*** Opening Dataset content ***

(* ===== verification/Dns.v ===== *)
(** * The DNS resolver

    [kernel/src/driver/net/proto/dns.rs]: questions and records on the wire,
    the matching of responses to pending queries, the cache, and the blocking
    lookup.  Names are UTF-8 byte strings.  The UDP socket is a parameter:
    what [socket_send_to] does with a packet, and what arrives. *)

From S2P Require Import Prelude Bits Time Utf8 TcpTypes TcpChecksum NetTables.

Definition DNS_SERVER_PORT : Z := 53.
Definition DNS_RESOLVE_TIMEOUT : Duration := secs 5.
Definition DNS_QUERY_ATTEMPT_TIMEOUT : Duration := ms 1500.
Definition DNS_QUERY_RETRIES : nat := 3.
Definition DNS_RECV_BUFFER_SIZE : Z := 512.
Definition CNAME_HINT_TTL : Duration := secs 60.

(** ** Messages *)

Record DnsFrameHeader := mkDnsHeader {
  transaction_id : Z;
  dns_flags : Z;
  number_of_questions : Z;
  number_of_answers : Z;
  number_of_authority_records : Z;
  number_of_additional_records : Z
}.

Definition dns_header_bytes (h : DnsFrameHeader) : list Z :=
  be16 (transaction_id h) ++ be16 (dns_flags h) ++ be16 (number_of_questions h) ++ be16 (number_of_answers h) ++
  be16 (number_of_authority_records h) ++ be16 (number_of_additional_records h).

(** [read_from_prefix]: the header and what follows it. *)
Definition dns_header_read (b : list Z) : option (DnsFrameHeader * list Z) :=
  match b with
  | i0 :: i1 :: f0 :: f1 :: q0 :: q1 :: a0 :: a1 :: n0 :: n1 :: x0 :: x1 :: rest =>
      Some (mkDnsHeader (from_be16 i0 i1) (from_be16 f0 f1) (from_be16 q0 q1) (from_be16 a0 a1) (from_be16 n0 n1) (from_be16 x0 x1), rest)
  | _ => None
  end.

Definition is_response (h : DnsFrameHeader) : bool := negb (Z.land (dns_flags h) 32768 =? 0).
Definition response_code (h : DnsFrameHeader) : Z := Z.land (dns_flags h) 15.

Inductive DnsRecordType := RecA | RecNs | RecCname | RecMx | RecAaaa.
Definition record_code (t : DnsRecordType) : Z := match t with RecA => 1 | RecNs => 2 | RecCname => 5 | RecMx => 15 | RecAaaa => 28 end.
Definition record_try_from (value : Z) : option DnsRecordType :=
  if value =? 1 then Some RecA else if value =? 2 then Some RecNs else if value =? 5 then Some RecCname else
  if value =? 15 then Some RecMx else if value =? 28 then Some RecAaaa else None.

#[global] Instance DnsRecordType_eq_dec : EqDecision DnsRecordType.
Proof. solve_decision. Defined.
#[global] Program Instance DnsRecordType_countable : Countable DnsRecordType :=
  inj_countable record_code record_try_from _.
Next Obligation. by intros []. Qed.

Definition CLASS_IN : Z := 1.

(** [DnsQuestion::to_bytes], of class IN. *)
Definition label_bytes (label : list Z) : res (list Z) :=
  rassert (zlen label <? 64);; Ret ((zlen label mod U8) :: label).

Fixpoint labels_bytes (labels : list (list Z)) : res (list Z) :=
  match labels with
  | [] => Ret []
  | l :: labels => b ← label_bytes l; rest ← labels_bytes labels; Ret (b ++ rest)
  end.

Definition question_bytes (domain_name : list Z) (record_type : DnsRecordType) : res (list Z) :=
  b ← labels_bytes (split 46 domain_name);
  Ret (b ++ [0] ++ be16 (record_code record_type) ++ be16 CLASS_IN).

(** [labels.join(".")]. *)
Fixpoint join (sep : Z) (labels : list (list Z)) : list Z :=
  match labels with
  | [] => []
  | [l] => l
  | l :: labels => l ++ sep :: join sep labels
  end.

(** The variables of the loop of [parse_name]. *)
Record name_state := mkName {
  labels : list (list Z);
  cursor : Z;
  end_cursor : option Z;
  jumps : Z
}.

(** One round; [jumped] of the source is [end_cursor] being set. *)
Definition name_step (payload : list Z) (s : name_state) : res (name_state + option (list (list Z) * Z)) :=
  if zlen payload <=? cursor s then Ret (inr (Some (labels s, default (cursor s) (end_cursor s)))) else
  byte ← index payload (cursor s);
  if byte =? 0 then Ret (inr (Some (labels s, default (cursor s + 1) (end_cursor s)))) else
  if Z.land byte 192 =? 192 then
    if zlen payload <=? cursor s + 1 then Ret (inr None) else
    low ← index payload (cursor s + 1);
    let pointer := Z.lor (Z.shiftl (Z.land byte 63) 8) low in
    let e := match end_cursor s with Some e => e | None => cursor s + 2 end in
    j ← add_chk U8 (jumps s) 1;
    if 5 <? j then Ret (inr None) else Ret (inl (mkName (labels s) pointer (Some e) j))
  else
    let c := cursor s + 1 in
    if zlen payload <? c + byte then Ret (inr None) else
    b ← slice payload c (c + byte);
    match from_utf8 b with
    | None => Ret (inr None)
    | Some label => Ret (inl (mkName (labels s ++ [label]) (c + byte) (end_cursor s) (jumps s)))
    end.

(** Between two jumps the cursor only moves forwards, and there are at most
    five jumps. *)
Definition name_bound (payload : list Z) : positive := Pos.of_succ_nat (6 * (length payload + 1)).

Definition parse_name (payload : list Z) (offset : Z) : res (option (list Z * Z)) :=
  r ← while_loop (name_step payload) (name_bound payload) (mkName [] offset None 0);
  Ret (option_map (λ '(ls, c), (join 46 ls, c)) r).

Record DnsResourceRecord := mkRecord {
  rec_name : list Z;
  rec_type : DnsRecordType;
  rec_ttl : Z;
  rec_data : list Z
}.

(** [DnsResourceRecord::parse]; the class is always IN. *)
Definition parse_record (payload : list Z) (start_offset : Z) : res (option (DnsResourceRecord * Z)) :=
  n ← parse_name payload start_offset;
  match n with
  | None => Ret None
  | Some (name, c) =>
      if zlen payload <? c + 10 then Ret None else
      t0 ← index payload c; t1 ← index payload (c + 1);
      match record_try_from (from_be16 t0 t1) with
      | None => Ret None
      | Some ty =>
          c0 ← index payload (c + 2); c1 ← index payload (c + 3);
          if negb (from_be16 c0 c1 =? CLASS_IN) then Ret None else
          l0 ← index payload (c + 4); l1 ← index payload (c + 5); l2 ← index payload (c + 6); l3 ← index payload (c + 7);
          r0 ← index payload (c + 8); r1 ← index payload (c + 9);
          let rd_length := from_be16 r0 r1 in
          let c := c + 10 in
          if zlen payload <? c + rd_length then Ret None else
          data ← slice payload c (c + rd_length);
          Ret (Some (mkRecord name ty (from_be32 l0 l1 l2 l3) data, c + rd_length))
      end
  end.

(** ** The driver *)

Record PendingQuery := mkPending { pq_name : list Z; pq_type : DnsRecordType; pq_gate : nat }.
Record DnsCacheEntry := mkAnswer { ans_addresses : list Ipv4Addr; ans_expires : Instant }.
Record CnameHint := mkHint { hint_target : list Z; hint_expires : Instant }.

Abbreviation name_key := (list Z * DnsRecordType)%type.

(** [dns_gates] are the gates of the queries; [dns_sent] the packets given to
    the socket; [dns_arriving] the datagrams the worker has yet to receive;
    [dns_clock n] the n-th reading of the clock. *)
Record Dns := mkDns {
  dns_socket : bool;
  dns_servers : list Ipv4Addr;
  pending : gmap Z PendingQuery;
  dns_cache : gmap name_key DnsCacheEntry;
  cname_hints : gmap name_key CnameHint;
  next_transaction : Z;
  dns_gates : list OneshotGate;
  dns_sent : list (Ipv4Addr * list Z);
  dns_arriving : list (list Z);
  dns_clock : nat → Instant;
  dns_ticks : nat
}.
#[global] Instance eta_Dns : Eta Dns := λ r,
  mkDns (dns_socket r) (dns_servers r) (pending r) (dns_cache r) (cname_hints r) (next_transaction r) (dns_gates r)
    (dns_sent r) (dns_arriving r) (dns_clock r) (dns_ticks r).

Definition dns_new (clock : nat → Instant) : Dns := mkDns false [] ∅ ∅ ∅ 4096 [] [] [] clock 0.

(** [initialize]; [bound] is whether the socket could be bound. *)
Definition initialize (bound : bool) (d : Dns) : res Dns := if bound then Ret (d <| dns_socket := true |>) else Crash Panic.

Definition configure (servers : list Ipv4Addr) (d : Dns) : Dns := if decide (servers = []) then d else d <| dns_servers := servers |>.

Definition dns_now (d : Dns) : Instant * Dns := (dns_clock d (dns_ticks d), d <| dns_ticks := S (dns_ticks d) |>).
Definition open_gate (g : nat) (d : Dns) : Dns := d <| dns_gates := alter gate_open g (dns_gates d) |>.
Definition dns_gate_is_open (g : nat) (d : Dns) : bool := match dns_gates d !! g with Some x => gate_flag x | None => false end.

Definition fail_pending (id : Z) (d : Dns) : Dns :=
  match pending d !! id with
  | Some q => open_gate (pq_gate q) (d <| pending := delete id (pending d) |>)
  | None => d
  end.

(** What the answers of a response say. *)
Record answers_seen := mkSeen { seen_addresses : list Ipv4Addr; seen_ttl : Z; seen_target : option (list Z) }.

Definition see_record (r : DnsResourceRecord) (s : answers_seen) : res answers_seen :=
  match rec_type r, rec_data r with
  | RecA, [a; b; c; d] => Ret (mkSeen (seen_addresses s ++ [(a, b, c, d)]) (Z.min (seen_ttl s) (rec_ttl r)) (seen_target s))
  | RecCname, data =>
      t ← parse_name data 0;
      Ret (match t with Some (target, _) => mkSeen (seen_addresses s) (seen_ttl s) (Some target) | None => s end)
  | _, _ => Ret s
  end.

Fixpoint read_answers (n : nat) (payload : list Z) (c : Z) (s : answers_seen) : res answers_seen :=
  match n with
  | O => Ret s
  | S n =>
      r ← parse_record payload c;
      match r with
      | None => Ret s
      | Some (rec, next) => s ← see_record rec s; read_answers n payload next s
      end
  end.

(** [receive_and_process_one] on the bytes that are in the buffer. *)
Definition process_response (bytes : list Z) (d : Dns) : res Dns :=
  match dns_header_read bytes with
  | None => Ret d
  | Some (header, payload) =>
      if negb (is_response header) then Ret d else
      if negb (response_code header =? 0) then Ret (fail_pending (transaction_id header) d) else
      q ← parse_name payload 0;
      match q with
      | None => Ret d
      | Some (question_name, c) =>
          match pending d !! transaction_id header with
          | None => Ret d
          | Some request =>
              let d := d <| pending := delete (transaction_id header) (pending d) |> in
              if decide (pq_name request ≠ question_name) then Ret (open_gate (pq_gate request) d) else
              s ← read_answers (Z.to_nat (number_of_answers header)) payload (c + 4) (mkSeen [] (U32 - 1) None);
              let key := (pq_name request, pq_type request) in
              match seen_addresses s with
              | [] =>
                  let d := match seen_target s with
                           | Some target =>
                               let '(now, d) := dns_now d in
                               d <| cname_hints := <[key := mkHint target (instant_add now CNAME_HINT_TTL)]> (cname_hints d) |>
                           | None => d
                           end in
                  Ret (open_gate (pq_gate request) d)
              | addresses =>
                  let '(now, d) := dns_now d in
                  Ret (open_gate (pq_gate request)
                    (d <| dns_cache := <[key := mkAnswer addresses (instant_add now (secs (Z.max (seen_ttl s) 1)))]> (dns_cache d) |>))
              end
          end
      end
  end.

(** The worker's buffer takes the first 512 bytes of a datagram;
    [socket_recv_from] drops the others. *)
Definition receive_and_process_one (datagram : list Z) (d : Dns) : res Dns :=
  process_response (ztake DNS_RECV_BUFFER_SIZE datagram) d.

(** [send_query]; [false] is [Err(())]. *)
Definition query_bytes (domain_name : list Z) (record_type : DnsRecordType) (id : Z) : res (list Z) :=
  q ← question_bytes domain_name record_type;
  Ret (dns_header_bytes (mkDnsHeader id 256 1 0 0 0) ++ q).

Definition send_query (domain_name : list Z) (record_type : DnsRecordType) (id : Z) (server : Ipv4Addr) (d : Dns) : res (bool * Dns) :=
  packet ← query_bytes domain_name record_type id;
  if dns_socket d then Ret (true, d <| dns_sent := dns_sent d ++ [(server, packet)] |>) else Ret (false, d).

(** The entry for [key], if it is valid and has addresses. *)
Definition cached_answer (key : name_key) (d : Dns) : option (list Ipv4Addr) * Dns :=
  match dns_cache d !! key with
  | None => (None, d)
  | Some e =>
      let '(now, d) := dns_now d in
      (if (now <? ans_expires e) && bool_decide (ans_addresses e ≠ []) then Some (ans_addresses e) else None, d)
  end.

(** While the caller is blocked in [gate.wait()], the worker receives. *)
Fixpoint dns_drain (g : nat) (datagrams : list (list Z)) (d : Dns) : res Dns :=
  if dns_gate_is_open g d then Ret (d <| dns_arriving := datagrams |>) else
  match datagrams with
  | [] => Crash Deadlock
  | b :: datagrams => d ← receive_and_process_one b d; dns_drain g datagrams d
  end.
Definition dns_wait (g : nat) (d : Dns) : res Dns := dns_drain g (dns_arriving d) d.

(** A round of [wait_for_result_until]; the inner option is the early return. *)
Definition result_round (g : nat) (key : name_key) (deadline : Instant) (d : Dns) : res (Dns + option (list Ipv4Addr) * Dns) :=
  let '(now, d) := dns_now d in
  if deadline <=? now then let '(r, d) := cached_answer key d in Ret (inr (r, d)) else
  match cached_answer key d with
  | (Some a, d) => Ret (inr (Some a, d))
  | (None, d) =>
      if dns_gate_is_open g d then let '(r, d) := cached_answer key d in Ret (inr (r, d)) else
      d ← dns_wait g d; Ret (inl d)
  end.

Definition wait_for_result_until (g : nat) (key : name_key) (deadline : Instant) (d : Dns) : res (option (list Ipv4Addr) * Dns) :=
  while_loop (result_round g key deadline) 3 d.

Fixpoint attempts (n : nat) (name : list Z) (ty : DnsRecordType) (id : Z) (server : Ipv4Addr) (g : nat) (overall : Instant) (d : Dns)
  : res (option (list Ipv4Addr) * Dns) :=
  match n with
  | O => Ret (None, d)
  | S n =>
      '(sent, d) ← send_query name ty id server d;
      if negb sent then Ret (None, d) else
      let '(now, d) := dns_now d in
      '(result, d) ← wait_for_result_until g (name, ty) (Z.min (instant_add now DNS_QUERY_ATTEMPT_TIMEOUT) overall) d;
      match result with
      | Some a => Ret (Some a, d)
      | None =>
          if dns_gate_is_open g d then Ret (None, d) else
          let '(now, d) := dns_now d in
          if overall <=? now then Ret (None, d) else attempts n name ty id server g overall d
      end
  end.

Definition resolve_once (name : list Z) (ty : DnsRecordType) (d : Dns) : res (option (list Ipv4Addr) * Dns) :=
  match dns_servers d with
  | [] => Ret (None, d)
  | server :: _ =>
      let id := next_transaction d in
      let g := length (dns_gates d) in
      let d := d <| next_transaction := (id + 1) mod U16 |> <| dns_gates := dns_gates d ++ [gate_new] |>
                 <| pending := <[id := mkPending name ty g]> (pending d) |> in
      let '(now, d) := dns_now d in
      '(result, d) ← attempts DNS_QUERY_RETRIES name ty id server g (instant_add now DNS_RESOLVE_TIMEOUT) d;
      Ret (result, d <| pending := delete id (pending d) |>)
  end.

Fixpoint resolve_hops (n : nat) (name : list Z) (ty : DnsRecordType) (d : Dns) : res (option (list Ipv4Addr) * Dns) :=
  match n with
  | O => Ret (None, d)
  | S n =>
      match cached_answer (name, ty) d with
      | (Some a, d) => Ret (Some a, d)
      | (None, d) =>
          '(r, d) ← resolve_once name ty d;
          if decide (default [] r ≠ []) then Ret (r, d) else
          match cname_hints d !! (name, ty) with
          | None => Ret (None, d)
          | Some hint =>
              let d := d <| cname_hints := delete (name, ty) (cname_hints d) |> in
              let '(now, d) := dns_now d in
              if now <? hint_expires hint then resolve_hops n (hint_target hint) ty d else Ret (None, d)
          end
      end
  end.
Definition resolve (name : list Z) (ty : DnsRecordType) (d : Dns) : res (option (list Ipv4Addr) * Dns) := resolve_hops 8 name ty d.
Definition resolve_a (name : list Z) (d : Dns) : res (option (list Ipv4Addr) * Dns) := resolve name RecA d.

*** Closing Dataset content ***

### [Task requirements]
Transcribe the material exactly, stopping after the "the matching of" line.

### [Finished task]
(* ===== verification/Dns.v ===== *)
(** * The DNS resolver

    [kernel/src/driver/net/proto/dns.rs]: questions and records on the wire,
    the matching of responses to pending queries, the cache, and the blocking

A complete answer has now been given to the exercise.